Getting to grips with customer needs
Exceptional customer service is the holy grail of business.
Communication and marketing teams around the world focus on this key element, and yet as much focus as it receives, exceptional service remains elusive at best, and frequently highly problematic for many organisations.
One of the primary reasons for this is that the inter-play between technological evolution and consumer behaviour has created a permanently shifting communication landscape. Thus the real challenge for brands is adapting to ongoing changes in communication behaviour, rather than settling on a fixed methodology or approach.
Today’s consumers have a fundamentally different communication mind-set compared to that of ten years ago. The overwhelming momentum of social media means that the Generation Y (Gen Y) mind-set not only dominates the market, but it’s spreading at high speed across age segments that a short while ago were considered immune to such things.
Consumers of all ages and types now want to communicate with brands in their own time, using the medium of their choice – ranging from Facebook to Twitter, fax, email, SMS and Skype chat, to name just a few. If a brand can’t deliver reliable communication within one of these preferred channels, the consumer will simply go somewhere else. The age of the demanding consumer has truly arrived.
Demanding consumers are impacting business strategy itself. Whereas in the past seeking out and exercising choice could be a painful exercise for the customer, now choice is inherent in the digital landscape, and brands need to find a way to deal with this reality. In addition, the distance between the boss and the individual consumer has shrunk dramatically.
Not only can brands no longer dictate the terms of the customer conversation, but they have to deal with the fact that consumers are increasingly demanding immediate access to executive level communication, something that would have been unthinkable even five years ago. As the recent Blackberry saga illustrates, where once delayed press statements would serve a brand dealing with product failures just fine, now they spark outrage. Consumers want to hear from the top, right this second.
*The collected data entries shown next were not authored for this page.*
(* ===== verification/KyberArith.v ===== *)
(** The arithmetic under Kyber, [utils/kyber/src]: machine integers with their overflow, the
    Montgomery and Barrett reductions (mondgomery.rs, barrett.rs), multiplication in the field
    ([fqmul] of ntt.rs), and congruence modulo [Q] as a setoid.

    An operation that overflows panics, as in a build with overflow checks; that none does is
    part of the theorems. *)

From Stdlib Require Import Znumtheory.
From S2P Require Import Prelude.

(** params.rs *)
Definition N : nat := 256.
Definition Q : Z := 3329.

(* the casts [as i16] and [as i32] *)
Definition signed (w z : Z) : Z := (z + 2 ^ (w - 1)) mod 2 ^ w - 2 ^ (w - 1).
Notation i16 := (signed 16).
Notation i32 := (signed 32).
(* a result that has to be representable *)
Definition checked (lo hi z : Z) : outcome Z := if decide (lo ≤ z < hi) then Done z else Panic.
Notation c16 := (checked (-32768) 32768).
Notation c32 := (checked (-2147483648) 2147483648).
Notation cu16 := (checked 0 65536).

Definition QINV : Z := -3327.
Definition montgomery_reduce (a : Z) : outcome Z :=
  let t := i16 (i16 a * QINV) in
  try! d := c32 (a - t * Q) in Done (i16 (Z.shiftr d 16)).

Definition V : Z := i16 ((Z.shiftl 1 26 + Q / 2) / Q).
Definition barrett_reduce (a : Z) : outcome Z :=
  try! p := c32 (V * a) in
  try! s := c32 (p + Z.shiftl 1 25) in
  let t := Z.shiftr s 26 in
  try! tq := c32 (t * Q) in
  c16 (a - i16 tq).

Definition fqmul (a b : Z) : outcome Z := try! p := c32 (a * b) in montgomery_reduce p.

(** Total correctness of a computation that could panic. *)
Definition yields {A} (m : outcome A) (P : A → Prop) : Prop := ∃ x, m = Done x ∧ P x.

Lemma yields_done {A} (x : A) (P : A → Prop) : P x → yields (Done x) P.
Proof. intros. by exists x. Qed.
Lemma yields_bind {A B} (m : outcome A) (f : A → outcome B) (P : A → Prop) (R : B → Prop) :
  yields m P → (∀ x, P x → yields (f x) R) → yields (obind m f) R.
Proof. intros (x & -> & Hx) Hf. by apply Hf. Qed.
Lemma yields_mono {A} (m : outcome A) (P R : A → Prop) :
  yields m P → (∀ x, P x → R x) → yields m R.
Proof. intros (x & -> & Hx) Hf. exists x. auto. Qed.
Lemma yields_checked lo hi z (P : Z → Prop) : lo ≤ z < hi → P z → yields (checked lo hi z) P.
Proof. intros. unfold checked. rewrite decide_True by done. by exists z. Qed.
#[export] Hint Resolve yields_done : orion.

(** Elementwise computations. *)
Fixpoint each {A B} (f : A → outcome B) (l : list A) : outcome (list B) :=
  match l with
  | [] => Done []
  | x :: l => try! y := f x in try! ys := each f l in Done (y :: ys)
  end.
Fixpoint each2 {A B C} (f : A → B → outcome C) (l : list A) (k : list B) : outcome (list C) :=
  match l, k with
  | x :: l, y :: k => try! z := f x y in try! zs := each2 f l k in Done (z :: zs)
  | _, _ => Done []
  end.

Lemma yields_each {A B} (f : A → outcome B) (l : list A) (P : A → Prop) (R : A → B → Prop) :
  Forall P l → (∀ x, P x → yields (f x) (R x)) → yields (each f l) (Forall2 R l).
Proof.
  intros Hl Hf. induction Hl as [|x l Hx Hl IH]; simpl; [apply yields_done; constructor|].
  eapply yields_bind; [by apply Hf|]. intros y Hy. eapply yields_bind; [apply IH|].
  intros ys Hys. apply yields_done. by constructor.
Qed.
Lemma yields_each2 {A B C} (f : A → B → outcome C) (l : list A) (k : list B)
    (P : A → B → Prop) (R : A → B → C → Prop) :
  Forall2 P l k → (∀ x y, P x y → yields (f x y) (R x y)) →
  yields (each2 f l k) (λ zs, length zs = length l ∧
    ∀ i x y z, l !! i = Some x → k !! i = Some y → zs !! i = Some z → R x y z).
Proof.
  intros Hl Hf. induction Hl as [|x y l k Hx Hl IH]; simpl; [by apply yields_done|].
  eapply yields_bind; [by apply Hf|]. intros z Hz. eapply yields_bind; [apply IH|].
  intros zs (Hlen & Hzs). apply yields_done. split; [simpl; congruence|].
  intros [|i] x' y' z'; simpl; [congruence|apply Hzs].
Qed.

(** Congruence modulo [Q]. *)
Definition cong (a b : Z) : Prop := a mod Q = b mod Q.
Infix "≡q" := cong (at level 70, no associativity) : orion_scope.

#[export] Instance cong_dec a b : Decision (a ≡q b).
Proof. unfold cong. apply _. Defined.
#[export] Instance cong_equiv : Equivalence cong.
Proof. split; unfold cong; congruence. Qed.
#[export] Instance cong_add : Proper (cong ==> cong ==> cong) Z.add.
Proof. intros a b E c d F. unfold cong in *. rewrite (Z.add_mod a), (Z.add_mod b); by rewrite ?E, ?F. Qed.
#[export] Instance cong_mul : Proper (cong ==> cong ==> cong) Z.mul.
Proof. intros a b E c d F. unfold cong in *. rewrite (Z.mul_mod a), (Z.mul_mod b); by rewrite ?E, ?F. Qed.
#[export] Instance cong_opp : Proper (cong ==> cong) Z.opp.
Proof. intros a b E. rewrite <-(Z.mul_1_l a), <-(Z.mul_1_l b), <-!Z.mul_opp_l. by apply cong_mul. Qed.
#[export] Instance cong_sub : Proper (cong ==> cong ==> cong) Z.sub.
Proof. intros a b E c d F. rewrite <-!Z.add_opp_r. apply cong_add, cong_opp; done. Qed.
#[global] Typeclasses Opaque cong.

Lemma cong_divide a b : a ≡q b ↔ (Q | a - b).
Proof.
  unfold cong. split.
  - intros E. apply Z.mod_divide; [done|]. by rewrite Zminus_mod, E, Z.sub_diag.
  - intros [k E]. replace a with (b + k * Q) by lia. apply Z.mod_add. done.
Qed.
Lemma cong_mod a : a mod Q ≡q a.
Proof. unfold cong. by rewrite Z.mod_mod. Qed.
Lemma cong_add_mul a k : a + k * Q ≡q a.
Proof. by apply Z.mod_add. Qed.
Lemma cong_eq a b : a = b → a ≡q b.
Proof. by intros ->. Qed.
Lemma cong_small a b : 0 ≤ a < Q → 0 ≤ b < Q → a ≡q b → a = b.
Proof. unfold cong. intros ?? E. by rewrite !Z.mod_small in E. Qed.

(* Montgomery's radix and its inverse *)
Definition radix : Z := 65536.
Definition radix_inv : Z := 169.
Lemma radix_cancel : radix * radix_inv ≡q 1.
Proof. done. Qed.
Lemma radix_cancel_l a b : radix * a ≡q b → a ≡q radix_inv * b.
Proof.
  intros <-. transitivity (radix * radix_inv * a); [by rewrite radix_cancel, Z.mul_1_l|].
  by replace (radix * radix_inv * a) with (radix_inv * (radix * a)) by lia.
Qed.

Lemma signed_range w z : 0 < w → - 2 ^ (w - 1) ≤ signed w z < 2 ^ (w - 1).
Proof.
  intros. unfold signed. replace (2 ^ w) with (2 * 2 ^ (w - 1)).
  2: { rewrite <-Z.pow_succ_r by lia. f_equal. lia. }
  pose proof (Z.mod_pos_bound (z + 2 ^ (w - 1)) (2 * 2 ^ (w - 1))). lia.
Qed.
Lemma signed_eq w z : ∃ k, signed w z = z + k * 2 ^ w.
Proof.
  unfold signed. exists (- ((z + 2 ^ (w - 1)) / 2 ^ w)).
  destruct (decide (2 ^ w = 0)) as [->|]; [rewrite Zmod_0_r; lia|].
  rewrite Z.mod_eq by done. lia.
Qed.
Lemma signed_small w z : 0 < w → - 2 ^ (w - 1) ≤ z < 2 ^ (w - 1) → signed w z = z.
Proof.
  intros. unfold signed. replace (2 ^ w) with (2 * 2 ^ (w - 1)).
  2: { rewrite <-Z.pow_succ_r by lia. f_equal. lia. }
  rewrite Z.mod_small; lia.
Qed.

(** Montgomery: below [Q * 2^15] the result is the quotient by the radix, below [Q]. *)
Lemma montgomery_reduce_spec a : Z.abs a ≤ Q * 32768 →
  yields (montgomery_reduce a) (λ r, r ≡q radix_inv * a ∧ Z.abs r ≤ Q).
Proof.
  intros Ha. unfold montgomery_reduce. set (t := i16 (i16 a * QINV)).
  pose proof (signed_range 16 (i16 a * QINV) ltac:(lia)) as Ht. fold t in Ht. simpl in Ht.
  assert (∃ k, a - t * Q = k * 65536) as [k Ek].
  { destruct (signed_eq 16 a) as [i Ei]. destruct (signed_eq 16 (i16 a * QINV)) as [j Ej].
    fold t in Ej. rewrite Ei in Ej. unfold QINV, Q in *.
    (* Q * QINV = 1 - 169 * 65536 *)
    exists (169 * a - i * -3327 * 3329 - j * 3329). change (2 ^ 16) with 65536 in *. rewrite Ej. lia. }
  eapply yields_bind; [apply yields_checked with (P := λ d, d = k * 65536)|].
  { unfold Q in *. lia. }
  { done. }
  intros d ->. apply yields_done. rewrite Z.shiftr_div_pow2 by lia. change (2 ^ 16) with 65536.
  rewrite Z.div_mul by lia. rewrite signed_small; [split|simpl; unfold Q in *; lia..].
  - apply radix_cancel_l. rewrite <-(cong_add_mul (radix * k) t). replace (radix * k + t * Q) with a; [done|].
    unfold radix. lia.
  - unfold Q in *. lia.
Qed.

Lemma fqmul_spec a b : Z.abs (a * b) ≤ Q * 32768 →
  yields (fqmul a b) (λ r, r ≡q radix_inv * (a * b) ∧ Z.abs r ≤ Q).
Proof.
  intros Hab. unfold fqmul. eapply yields_bind; [apply yields_checked with (P := λ p, p = a * b)|].
  - unfold Q in *. lia.
  - done.
  - intros p ->. by apply montgomery_reduce_spec.
Qed.

(** Barrett: up to about nine and a half times [Q], the residue of least absolute value. *)
Lemma barrett_reduce_spec a : Z.abs a ≤ 31000 →
  yields (barrett_reduce a) (λ r, r ≡q a ∧ Z.abs r ≤ 1664).
Proof.
  intros Ha. unfold barrett_reduce. change V with 20159. change (Z.shiftl 1 25) with 33554432.
  eapply yields_bind; [apply yields_checked with (P := λ p, p = 20159 * a); [lia|done]|]. intros ? ->.
  eapply yields_bind; [apply yields_checked with (P := λ p, p = 20159 * a + 33554432); [lia|done]|]. intros ? ->.
  cbn zeta. rewrite Z.shiftr_div_pow2 by lia. change (2 ^ 26) with 67108864.
  set (t := (20159 * a + 33554432) / 67108864).
  assert (67108864 * t ≤ 20159 * a + 33554432 < 67108864 * t + 67108864) as Ht.
  { unfold t. pose proof (Z.div_mod (20159 * a + 33554432) 67108864 ltac:(lia)).
    pose proof (Z.mod_pos_bound (20159 * a + 33554432) 67108864 ltac:(lia)). lia. }
  unfold Q.
  eapply yields_bind; [apply yields_checked with (P := λ p, p = t * 3329); [lia|done]|]. intros ? ->.
  rewrite signed_small by (simpl; lia). apply yields_checked; [lia|]. split; [|lia].
  rewrite <-(cong_add_mul (a - t * 3329) t). by replace (a - t * 3329 + t * Q) with a by (unfold Q; lia).
Qed.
So, the general customer service paradigm has clearly evolved well beyond manning the phones as politely as possible. But in attempting to give customers what they want on the communication front, brands need to be able to understand and address the issue of fragmentation.
Depending on what kind of product a brand offers and what kind of audience it’s communicating with, specific communication demands and challenges will vary widely. The first crucial customer service step any organisation must take, therefore, is to establish a method through which to listen - very carefully and identify what it is that its own customers really want.
Ideally, the brand / consumer conversation should take place within a neutral context, and should be threaded into the fabric of the brand’s communication structure, rather than being carried out as a specific intervention. Decision makers at all levels should also be careful to leave everything they think they know about their customers at the door.
The point is to put a process in place that allows the brand to hear what customers really want – interpreting and acting on what they are saying comes later. Customers will have different ideas, demands and complaints about communication, but regardless of the specifics, common threads will emerge, and it’s these the organisation needs to first assess, and then address.
Ultimately, given the rate of communication change currently occurring, it is not possible or advisable to cater to every possible communication channel. Rather, the organisation should assess the outputs of the consumer conversation, decide how each element impacts the business strategy, and then settle on an appropriate strategic response. Only then can tactics and technologies be mapped out.
This might sound like dry, process orientated stuff, and not nearly as exciting as rolling out revolutionary new technology within a contact centre. But it’s imperative that the process occurs in this order if high customer service levels are going to be achieved, and maintained.
Many organisations have regretted rooting their business strategy in technology – letting, in other words, the shiny stuff define the strategic parameters of the business. As any MBA student will tell you, positive business evolution occurs when technology works as the enabler of a well designed business strategy.
To evolve a business strategy in a manner that takes full cognisance of the communication revolution currently under way, the organisation must partner with a service provider backed by proven credentials across the business communication spectrum.
Listening to what customers really want and then acting on what they are saying can be an extended process, and the participation of an experienced specialist possessing a detailed understanding of the wider communications terrain is central to avoiding getting stuck out on the notorious bleeding edge of technological change.
Success potential is also significantly enhanced when the CEO or leader of the company is in the driving seat of the process - without energetic executive backing, listening to what customers want can easily dissolve into a chaotic, never ending endeavour.
Should your customers be able to put a Skype call through to a service agent via your website? How should you control digital reputation? What revenue potential do outbound campaigns have? The list of questions goes on and on, and for each brand, what customers want and how they want it delivered differs.
Brands must effectively utilise and manage multiple forms of communication between the agent and the customer – and they need to achieve this within the context of what their consumers are telling them about how they would like to communicate. In this brave new world, learning to listen is a pivotal first step every company needs to take.